This study is to use advanced near-infrared spectroscopy (NIRS) technology for monitoring cerebral blood flow (CBF) and cerebral oxygen metabolism (CMRO2) in newborns that developed germinal matrix-intraventricular hemorrhage (GM-IVH) and post-hemorrhagic hydrocephalus (PHH) at the bedside. We hypothesize that baseline cerebral metabolic dysfunction is a better biomarker for GM-IVH and PHH severity and response to PHH treatment.

This is a multi-center study at Massachusetts General Hospital (MGH), Brigham and Women's Hospital (BWH) and Boston Children's Hospital (BCH). The Partners Institutional review board (IRB) has approved the protocol to conduct study at BWH and MGH. The IRB protocol at BCH is at the final stage of approval.

Dr. Pei-Yi Lin receives the funding from National Institute of Health (NIH) to support the study and is the overall principal Investigator (PI) overseeing the study.

A. Introduction and specific aims:

Twelve percent of live births in the United States are premature, resulting in the need to care for some 500,000 premature infants(1,2). Germinal matrix-intraventricular hemorrhage (GM-IVH) is a major complication of prematurity, occurring in about 45% of extremely low birth weight infants (weight <1000 g)(3-5), and all grades are associated with adverse long-term neurological impairment(6,7). Even as improved neonatal intensive care and technological advances have increased the survival rate of extremely premature infants, the high incidence of GM-IVH has remained unchanged over the past decade(8,9). Premature infants are born with an immature capacity for cerebral hemodynamic regulation, putting the highly vascularized germinal matrix (GM) region at risk for hemorrhage (10,11). The special vascular morphology of the GM functions to supply the significant metabolic demands of a wave of cell proliferation and migration from the GM to the cortex prior to term gestational age (12,13). GM-IVH-induced suppression of this wave of cell proliferation is believed to be responsible for the later failure of the cerebrum to grow to normal volumes and subsequent delayed neurodevelopmental outcomes(14). A bedside tool for measuring CMRO2 may be of benefit in monitoring the evolution of GM-IVH, the response to therapy, and predicting future neurodevelopmental impairment (NDI).

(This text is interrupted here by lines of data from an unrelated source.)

(** ** Petitions *)
Lemma petition_signs id (m : gmap Z Petition) : (petition_view <$> m) !! id = petition_view <$> m !! id. Proof. apply lookup_fmap. Qed.
Lemma set_petitions_ok w ps : reg_ok (view w) -> reg_base (v_set_signs (petition_view <$> ps) (view w)) -> reg_ok (view (set_m_petitionMap ps w)).
Proof. intros [_ Hg] Hb. by split. Qed.
Lemma CreatePetition_ok id owner team charter name w : reg_ok (view w) -> reg_ok (view (CreatePetition id owner team charter name w)).
Proof.
  intros Hw. unfold CreatePetition. cbn zeta. unfold Petition_SaveToDB. set (w2 := upd_db _ w).
  assert (view w2 = view w) as Hv by (unfold view, w2; simpl; by case_bool_decide).
  assert (reg_ok (view w2)) as Hw2 by by rewrite Hv. destruct (ro_base _ Hw2) as [_ _ _ _ _ _ _ Hk Hs Ho _].
  apply set_petitions_ok; [done|]. rewrite fmap_insert. apply signs_base; [apply Hw2| | |].
  - intros id' pe [[<- <-]|[_ H]]%lookup_insert_Some; [done|by apply (Hk id')].
  - intros id' pe g [[<- <-]|[_ H]]%lookup_insert_Some; [by intros ?%not_elem_of_nil|by apply (Hs id')].
  - intros id1 id2 pe1 pe2 n1 n2 g [[<- <-]|[_ H1]]%lookup_insert_Some; [done|]. intros [[<- <-]|[_ H2]]%lookup_insert_Some; [done|].
    by apply (Ho id1 id2 pe1 pe2).
Qed.
Lemma DeletePetition_ok p w : reg_ok (view w) -> reg_ok (view (DeletePetition p w)).
Proof.
  intros Hw. unfold DeletePetition. set (w2 := set_m_petitionMap _ w).
  assert (view (Petition_Delete p w2) = view w2) as -> by (unfold Petition_Delete; by destruct (_ =? _)).
  destruct (ro_base _ Hw) as [_ _ _ _ _ _ _ Hk Hs Ho _]. apply set_petitions_ok; [done|]. rewrite fmap_delete. apply signs_base; [apply Hw| | |].
  - intros id' pe [_ H]%lookup_delete_Some. by apply (Hk id').
  - intros id' pe g [_ H]%lookup_delete_Some. by apply (Hs id').
  - intros id1 id2 pe1 pe2 n1 n2 g [_ H1]%lookup_delete_Some [_ H2]%lookup_delete_Some. by apply (Ho id1 id2 pe1 pe2).
Qed.
Lemma Buy_ok me c d n w : reg_ok (view w) -> reg_ok (view (HandlePetitionBuyOpcode me c d n w)).
Proof.
  intros Hw. unfold HandlePetitionBuyOpcode. destruct (w_players w !! me) as [self|]; [|done]. guards.
  destruct (CanStoreCharter self) as [msg|pos]; [by apply sent|]. cbn zeta. apply CreatePetition_ok, player_ok; done.
Qed.
Lemma Rename_ok me i n w : reg_ok (view w) -> reg_ok (view (HandlePetitionRenameOpcode me i n w)).
Proof.
  intros Hw. unfold HandlePetitionRenameOpcode. destruct (w_players w !! me ≫= _) as [[pos id]|]; [|done]. guards. apply sent.
  unfold Petition_Rename. rewrite view_petition; [exact Hw|done].
Qed.
(** A signature by somebody without guild who has no other. *)
Lemma sign_ok id g account w : reg_ok (view w) -> unsigned g (view w) -> m_guid2guild w !! g = None ->
  reg_ok (view (snd (AddNewSignature id g account w))).
Proof.
  intros Hw Hu Hi. unfold AddNewSignature, GetPetitionById. destruct (m_petitionMap w !! id) as [p|] eqn:Ep; [|done].
  destruct (IsComplete p); [done|]. cbn [snd]. set (w2 := signature_SaveToDB _ _ _ _ w). assert (reg_ok (view w2)) as Hw2 by done.
  assert (v_signs (view w) !! id = Some (petition_view p)) as Hp by (unfold view; cbn [v_signs]; by rewrite lookup_fmap, Ep).
  unfold upd_petition. apply set_petitions_ok; [done|]. change (m_petitionMap w2) with (m_petitionMap w).
  rewrite (fmap_alter_as petition_view _ (fun pe => (fst pe, snd pe ++ [g]))) by (intros q; unfold petition_view; simpl; by rewrite fmap_app).
  change (petition_view <$> m_petitionMap w) with (v_signs (view w)). destruct (ro_base _ Hw) as [_ _ _ _ _ _ _ Hk Hs Ho _].
  set (h := fun pe : Z * list Z => (fst pe, snd pe ++ [g])).
  assert (forall id' pe, alter h id (v_signs (view w)) !! id' = Some pe -> exists pe0, v_signs (view w) !! id' = Some pe0 /\ fst pe = fst pe0 /\
    forall n x, snd pe !! n = Some x -> snd pe0 !! n = Some x \/ (x = g /\ id' = id /\ n = length (snd pe0))) as Hh.
  { intros id' pe. destruct (decide (id' = id)) as [->|]; [|rewrite lookup_alter_ne by done; eauto 10].
    rewrite lookup_alter_eq. intros (pe0 & H & ->)%fmap_Some. exists pe0. split; [done|]. split; [done|]. intros n x. simpl.
    intros [Hx|[Hx1 Hx2]]%lookup_app_Some; [by left|right]. apply list_lookup_singleton_Some in Hx2 as [? <-]. split; [done|]. split; [done|lia]. }
  apply signs_base; [apply Hw2| | |].
  - intros id' pe H. destruct (Hh _ _ H) as (pe0 & H0 & -> & _). eauto.
  - intros id' pe x H [n Hx]%list_elem_of_lookup. destruct (Hh _ _ H) as (pe0 & H0 & _ & Hn).
    destruct (Hn _ _ Hx) as [Hx0|(-> & _)]; [|done]. apply (Hs _ _ _ H0). by apply list_elem_of_lookup_2 in Hx0.
  - intros id1 id2 pe1 pe2 n1 n2 x H1 H2 Hx1 Hx2. destruct (Hh _ _ H1) as (q1 & Q1 & _ & N1). destruct (Hh _ _ H2) as (q2 & Q2 & _ & N2).
    destruct (N1 _ _ Hx1) as [X1|(-> & -> & ->)], (N2 _ _ Hx2) as [X2|(E & -> & ->)].
    + by apply (Ho id1 id2 q1 q2 n1 n2 x).
    + subst x. apply list_elem_of_lookup_2 in X1. by apply Hu in Q1.
    + apply list_elem_of_lookup_2 in X2. by apply Hu in Q2.
    + rewrite Q1 in Q2. by injection Q2 as ->.
Qed.
Lemma Sign_ok me i w : reg_ok (view w) -> reg_ok (view (HandlePetitionSignOpcode me i w)).
Proof.
  intros Hw. unfold HandlePetitionSignOpcode. destruct (w_players w !! me) as [self|] eqn:Ep; [|done]. cbn [mbind option_bind].
  destruct (GetPetitionByCharterGuid w i) as [[id petition]|]; [|done]. cbn [mbind option_bind]. guards.
  cbn zeta. apply negb_false_iff, Z.eqb_eq in G2.
  assert (m_guid2guild w !! me = None) as Hi.
  { apply (nobody_in_guild_0 (view w) me (player_view self)); [apply Hw| |done]. unfold view. cbn [v_players]. by rewrite lookup_fmap, Ep. }
  destruct (drop_signature_view me w) as (signs & Hv & Hd). destruct (Hd (view w) eq_refl (ro_base _ Hw)) as [Hb Hu].
  destruct (drop_signature_same me w) as (_ & _ & D & _). set (w2 := drop_signature me w) in *.
  assert (reg_ok (view w2)) as Hw2 by (rewrite Hv; split; [done|apply Hw]).
  pose proof (sign_ok id me (pl_account self) w2 Hw2) as Hs. destruct (AddNewSignature id me (pl_account self) w2) as [ok w3]. cbn [snd] in Hs.
  assert (reg_ok (view w3)) as Hw3 by (apply Hs; [by rewrite Hv|by rewrite D]). destruct ok; cbn [negb]; [|done]. guards.
Qed.
Lemma TurnIn_ok me i w : m_GuildIds w + 1 < 2 ^ 32 -> reg_ok (view w) -> reg_ok (view (HandleTurnInPetitionOpcode me i w)).
Proof.
  intros Hids Hw. unfold HandleTurnInPetitionOpcode. destruct (w_players w !! me) as [self|] eqn:Ep; [|done]. cbn [mbind option_bind].
  destruct (turned_in self i) as [[pos id]|]; [|done]. cbn [mbind option_bind]. destruct (GetPetitionById w id) as [petition|]; [|done]. cbn [mbind option_bind].
  guards. apply negb_false_iff, Z.eqb_eq in G. destruct (Create_petition petition me w) as [ok s] eqn:EC.
  apply Create_petition_ok in EC; [|done|done|by rewrite Ep]. destruct ok; cbn [negb]; [|by subst s]. cbn zeta.
  apply sent, player_ok; [done|]. apply DeletePetition_ok. by rewrite view_AddGuild.
Qed.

In this study, we used the advanced near-infrared spectroscopy (NIRS) technology developed at MGH for monitoring cerebral oxygen metabolism (CMRO2) in newborns at the bedside. We hypothesize that baseline metabolic dysfunctions and cerebral blood flow are potential biomarkers for germinal matrix-intraventricular hemorrhage and posthemorrhagic hydrocephalus severity and response to PHH treatment.

To test our hypotheses, we will address the following specific aims:

  1. Determine post-natal cerebral hemodynamics and oxygen metabolism trajectories in GM-IVH and PHH neonates with respect to normal controls and differences between PHH infants and infants affected by hydrocephalus due to other pathology.

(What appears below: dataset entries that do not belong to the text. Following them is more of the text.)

(* ===== verification/GuildOutcomes.v ===== *)
(** What single operations on guilds achieve: the event log (the last hundred
    events in memory, a ring of rows in the database), the end of a guild (nothing
    of it is left, and nobody else's is touched), and loading (whatever the rows
    say, a guild that is kept has enough ranks, a guild master's rank with all
    rights, members of existing ranks and one leader). *)

From S2P Require Import Prelude CString GuildBankTypes GuildBank GuildBankRequests GuildTypes Petitions Guild GuildMgr GuildHandlers GuildInv GuildEffects GuildJoin GuildSteps.

(** ** Rights *)
Definition is_right (right : Z) : Prop := Z.land right GR_RIGHT_EMPTY = GR_RIGHT_EMPTY.
Lemma bit6 r : Z.land r 64 = if Z.testbit r 6 then 64 else 0.
Proof.
  apply Z.bits_inj'. intros n Hn. change 64 with (2 ^ 6) at 1. rewrite Z.land_spec, Z.pow2_bits_eqb by lia.
  destruct (Z.eqb_spec 6 n) as [<-|Hne]; [by destruct (Z.testbit r 6)|]. rewrite andb_false_r. destruct (Z.testbit r 6); [|by rewrite Z.bits_0].
  change 64 with (2 ^ 6). by rewrite Z.pow2_bits_false by lia.
Qed.
(** The test means the right's own bits, as long as the rank has the bit that
    every right has. *)
Lemma HasRankRight_spec gu rid x : Z.land x GR_RIGHT_EMPTY = 0 ->
  HasRankRight gu rid (Z.lor GR_RIGHT_EMPTY x) = true <->
  Z.land (GetRankRights gu rid) x <> 0 \/ Z.testbit (GetRankRights gu rid) 6 = false.
Proof.
  intros Hx. unfold HasRankRight, GR_RIGHT_EMPTY in *. set (r := GetRankRights gu rid). rewrite Z.land_lor_distr_r, bit6, negb_true_iff, Z.eqb_neq.
  assert (Z.land (Z.land r x) 64 = 0) as Hy by (rewrite <- Z.land_assoc, Hx; apply Z.land_0_r). set (y := Z.land r x) in *.
  assert (y <> 64) by (intros ->; done). destruct (Z.testbit r 6).
  - assert (Z.lor 64 y = 64 + y) as ->; [|naive_solver lia].
    rewrite <- Z.lxor_lor, <- Z.add_nocarry_lxor; [done|by rewrite Z.land_comm..].
  - rewrite Z.lor_0_l. naive_solver.
Qed.
Lemma missing_rank gu rid : GetRanksSize gu <= rid -> GetRankRights gu rid = 0.
Proof. intros H. unfold GetRankRights, GetRanksSize in *. by rewrite lookup_ge_None_2 by lia. Qed.

Section log.
Context {env : GuildEnv} {benv : BankEnv}.

(** ** The event log *)
Record LogArgs := mkLogArgs { la_type : Z; la_guid1 : Z; la_guid2 : Z; la_rank : Z }.
Definition event_of (now : Z) (a : LogArgs) : GuildEventLogEntry :=
  mkEvent (la_type a) (la_guid1 a) (la_guid2 a) (u8 (la_rank a)) (u32 now).
Definition log_all (l : list LogArgs) (s : GS) : GS :=
  foldl (fun s a => LogGuildEvent (la_type a) (la_guid1 a) (la_guid2 a) (la_rank a) s) s l.
Definition last_hundred {A} (l : list A) : list A := drop (length l - Z.to_nat GUILD_EVENTLOG_MAX_RECORDS) l.
Definition log_key (next : Z) (k : nat) : Z := (next + 1 + Z.of_nat k) mod cfg_EventLogCount.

    To address this Aim we will:

    1. Perform NIRS measurements over several weeks on 4 groups of infants: GM-IVH group, PHH group, age-matched premature infants without any evidence of brain injury (healthy control group (HC)), and infants with ventriculomegaly (ventriculomegaly control group (VC)).
    2. Compare NIRS results in early postnatal periods in infants with different severity of GM-IVH and PHH with healthy controls (HC).
    3. Compare NIRS results in infants who developed hydrocephalus as a consequence of intraventricular hemorrhages (PHH) with infants in the VC control group.
    4. Correlate NIRS results with the grade of GM-IVH as well as its resolution and complications determined by ultrasound and/or MRI.
    5. Correlate NIRS results with the severity of hydrocephalus determined by ultrasound and/or MRI.

    We hypothesize that 1) Infants with GM-IVH have lower CBF and CMRO2 than healthy controls and the decrease is in proportion to the severity of GM-IVH. (GM-IVH vs HC) 2) Infants with PHH have lower CBF and CMRO2 than healthy controls. (PHH vs HC) 3) For infants who developed PHH, the decrease of CBF and CMRO2 is affected by both hemorrhages and the severity of hydrocephalus. (PHH vs VC)

  2. Test the efficacy of cerebral hemodynamics and metabolism in detecting hydrocephalus treatment response in both PHH and VC groups.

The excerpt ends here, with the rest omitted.